The CDC defines workplace health programs as any activity that promotes the health of employees or any organization-wide policy that supports healthy behaviors. This is a rather broad definition, but employee wellness can seem daunting, especially to small businesses. On-site gyms, Zen gardens for relaxation, and wellness retreats in Hawaii are all very well for the likes of Google and Apple, but for businesses wanting to do things on a smaller scale, here are some ideas for workplace wellness that don’t cost the earth.
Wearable devices, such as Fitbit and Garmin, track activity all day, including exercise, sleep, and weight. These devices are designed to help people exercise, eat, sleep, and live healthier. The more expensive models offer heart rate monitoring and guided breathing sessions to de-stress. At the workplace, you can start a group challenge to keep employees motivated. Competing with colleagues is a fun way to incorporate fitness and encourage behavior modification. Challenges can include things like most steps during the workweek, highest activity on the weekend, or maximum daily step score.

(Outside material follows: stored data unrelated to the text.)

Lemma probe_size_open st filename img :
  open_image st filename = Some img ->
  probe_size fallback_width fallback_height filename st = (width img, height img, st).
Proof. unfold probe_size. now intros ->. Qed.

(** The crop box of each half: the left box for [_a] and the right box for
    [_b] when reading left to right, and the other way round otherwise. *)
Lemma split_parts_boxes w h :
  split_parts reading_direction w h
  = if bool_decide (reading_direction = py "ltr")
    then [(py "a", Left, box_left (w / 2) h); (py "b", Right, box_right (w / 2) w h)]
    else [(py "a", Right, box_right (w / 2) w h); (py "b", Left, box_left (w / 2) h)].
Proof. reflexivity. Qed.

(** What a split that meets no fault leaves behind. *)
Lemma process_image_split filename img st :
  let safe := sanitize_name (splitext filename).1 in
  let ext := (splitext filename).2 in
  let w := width img in
  let h := height img in
  let ltr := bool_decide (reading_direction = py "ltr") in
  open_image st filename = Some img ->
  lower ext ∈ xhtml_image_extensions ->
  is_double_page double_page_ratio w h = true ->
  1 < w ->
  save_ok faults (half_image_name safe (py "a") ext) = true ->
  write_ok faults (half_xhtml_name safe (py "a")) = true ->
  save_ok faults (half_image_name safe (py "b") ext) = true ->
  write_ok faults (half_xhtml_name safe (py "b")) = true ->
  exists st',
    process_image faults fallback_width fallback_height double_page_ratio
      reading_direction filename st = Some st'
    /\ images_dir st'
       = (if remove_ok faults filename then delete filename else id)
           (<[half_image_name safe (py "b") ext :=
                File (Some (crop img (if ltr then box_right (w / 2) w h
                                      else box_left (w / 2) h)))]>
              (<[half_image_name safe (py "a") ext :=
                   File (Some (crop img (if ltr then box_left (w / 2) h
                                         else box_right (w / 2) w h)))]>
                 (images_dir st)))
    /\ text_dir st'
       = <[half_xhtml_name safe (py "b") :=
             half_page_doc (part_base safe (py "b"))
               (half_image_name safe (py "b") ext) (w / 2) h]>
           (<[half_xhtml_name safe (py "a") :=
                half_page_doc (part_base safe (py "a"))
                  (half_image_name safe (py "a") ext) (w / 2) h]>
              (text_dir st)).
Proof.
  intros safe ext w h ltr Hopen Hext Hdouble Hw Hsa Hwa Hsb Hwb.
  unfold process_image.
  rewrite (open_image_isfile _ _ _ Hopen). simpl.
  subst safe ext. destruct (splitext filename) as [name ext]. simpl in *.
  rewrite bool_decide_eq_true_2 by exact Hext. simpl.
  rewrite (probe_size_open _ _ _ Hopen). fold w h.
  destruct (is_double_page_ratio w h Hdouble) as (r & -> & ->).
  replace (w >? 1) with true by (symmetry; apply Z.gtb_lt; lia). simpl.
  unfold try_split. rewrite Hopen, split_parts_boxes. fold w h ltr.
  unfold half_image_name, half_xhtml_name in *.
  destruct ltr; simpl; rewrite Hsa, Hwa, Hsb, Hwb; simpl;
    destruct (remove_ok faults filename); eexists; (split; [reflexivity|]); simpl; split; reflexivity.
Qed.

(** C4: an image that decodes with [width/height >= double_page_ratio] and
    [width > 1], and whose split meets no fault, is replaced by exactly two
    cropped images, the halves [_a] and [_b]: their widths are [width // 2]
    and [width - width // 2], they sum to the width of the original, and
    both have its height; no other image file is written. *)
Theorem split_two_halves filename img st :
  let safe := sanitize_name (splitext filename).1 in
  let ext := (splitext filename).2 in
  let name_a := half_image_name safe (py "a") ext in
  let name_b := half_image_name safe (py "b") ext in
  open_image st filename = Some img ->
  lower ext ∈ xhtml_image_extensions ->
  is_double_page double_page_ratio (width img) (height img) = true ->
  1 < width img ->
  save_ok faults name_a = true ->
  write_ok faults (half_xhtml_name safe (py "a")) = true ->
  save_ok faults name_b = true ->
  write_ok faults (half_xhtml_name safe (py "b")) = true ->
  exists st' img_a img_b,
    process_image faults fallback_width fallback_height double_page_ratio
      reading_direction filename st = Some st'
    /\ images_dir st' !! name_a = Some (File (Some img_a))
    /\ images_dir st' !! name_b = Some (File (Some img_b))
    /\ name_a ≠ name_b
    /\ (forall other, other ≠ name_a -> other ≠ name_b -> other ≠ filename ->
          images_dir st' !! other = images_dir st !! other)
    /\ (width img_a = width img / 2 /\ width img_b = width img - width img / 2
        \/ width img_a = width img - width img / 2 /\ width img_b = width img / 2)
    /\ width img_a + width img_b = width img
    /\ height img_a = height img
    /\ height img_b = height img.
Proof.
  intros safe ext name_a name_b Hopen Hext Hdouble Hw Hsa Hwa Hsb Hwb.
  destruct (process_image_split filename img st Hopen Hext Hdouble Hw Hsa Hwa Hsb Hwb)
    as (st' & Hrun & Himg & _).
  fold safe ext name_a name_b in Himg.
  assert (Hab : name_a ≠ name_b) by apply half_image_name_a_b.
  assert (Hfa : name_a ≠ filename) by (apply half_image_name_fresh; reflexivity).
  assert (Hfb : name_b ≠ filename) by (apply half_image_name_fresh; reflexivity).
  exists st',
    (crop img (if bool_decide (reading_direction = py "ltr")
               then box_left (width img / 2) (height img)
               else box_right (width img / 2) (width img) (height img))),
    (crop img (if bool_decide (reading_direction = py "ltr")
               then box_right (width img / 2) (width img) (height img)
               else box_left (width img / 2) (height img))).
  split; [exact Hrun|]. rewrite Himg.
  split_and!.
  - destruct (remove_ok faults filename); simpl;
      rewrite ?lookup_delete_ne by congruence;
      rewrite lookup_insert_ne, lookup_insert_eq by congruence; reflexivity.
  - destruct (remove_ok faults filename); simpl;
      rewrite ?lookup_delete_ne by congruence;
      rewrite lookup_insert_eq; reflexivity.
  - exact Hab.
  - intros other Ha Hb Hf.
    destruct (remove_ok faults filename); simpl;
      rewrite ?lookup_delete_ne by congruence;
      rewrite !lookup_insert_ne by congruence; reflexivity.
  - destruct (bool_decide (reading_direction = py "ltr")); simpl; lia.
  - destruct (bool_decide (reading_direction = py "ltr")); simpl; lia.
  - destruct (bool_decide (reading_direction = py "ltr")); simpl; lia.
  - destruct (bool_decide (reading_direction = py "ltr")); simpl; lia.
Qed.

Do your employees head to the nearest bar every Friday evening? Encourage healthy behavior by allocating Friday afternoons to fitness, such as group visits to the local gym. Change the activity and venue each week to keep it interesting. Laser tag, soccer, and basketball games between departments are some options. And a happy coincidence is that recess Fridays will serve as team-building exercises.
Rest and Relaxation
Some companies like Google are encouraging employees to sleep on the job! Workplace stress and the demands of the job can have extremely harmful physical and emotional consequences. It’s important to encourage healthy sleep habits and educate employees about the dangers of sleep deprivation. Nap pods are the latest trend because studies have shown that naps increase productivity. But this combination of chair and helmet with programmed soothing music, lights, vibrations, and zero gravity doesn’t come cheap (upwards of $8,000). As a small business, you can go the less expensive route and allocate some space in the workplace to rest and relaxation.
Do the vending machines at your office spew out high-calorie fizzy drinks and salty, sugary snacks? An overwhelming majority (nearly 70 percent) of Americans are now overweight or obese. Offer better food choices at the workplace with fresh, healthy snacks in the cafeteria. Perhaps have a dietician come in and offer some general nutrition information about how to plan balanced meals. Encourage employees to make small changes, such as satisfy thirst with water. Have someone conduct a lunch-and-learn session about understanding food labels and cooking healthy meals. Hold theme weeks or months and address specific medical conditions, such as eating healthy to prevent diabetes or heart disease.
It’s a good idea to encourage your employees to switch off after work. E-mailing after hours should be discouraged. In fact, some companies have implemented a no e-mail policy between 10 p.m. and 7 a.m. on weekdays and all day on weekends. Chronic work stress is related to a host of medical problems including ulcers, hypertension, and depression. Some people deal with stress better than others, of course, but in general, encourage employees to switch off technology (smart phones, tablets, laptops) after work and spend time on more fulfilling leisure activities such as spending time with family or developing a hobby.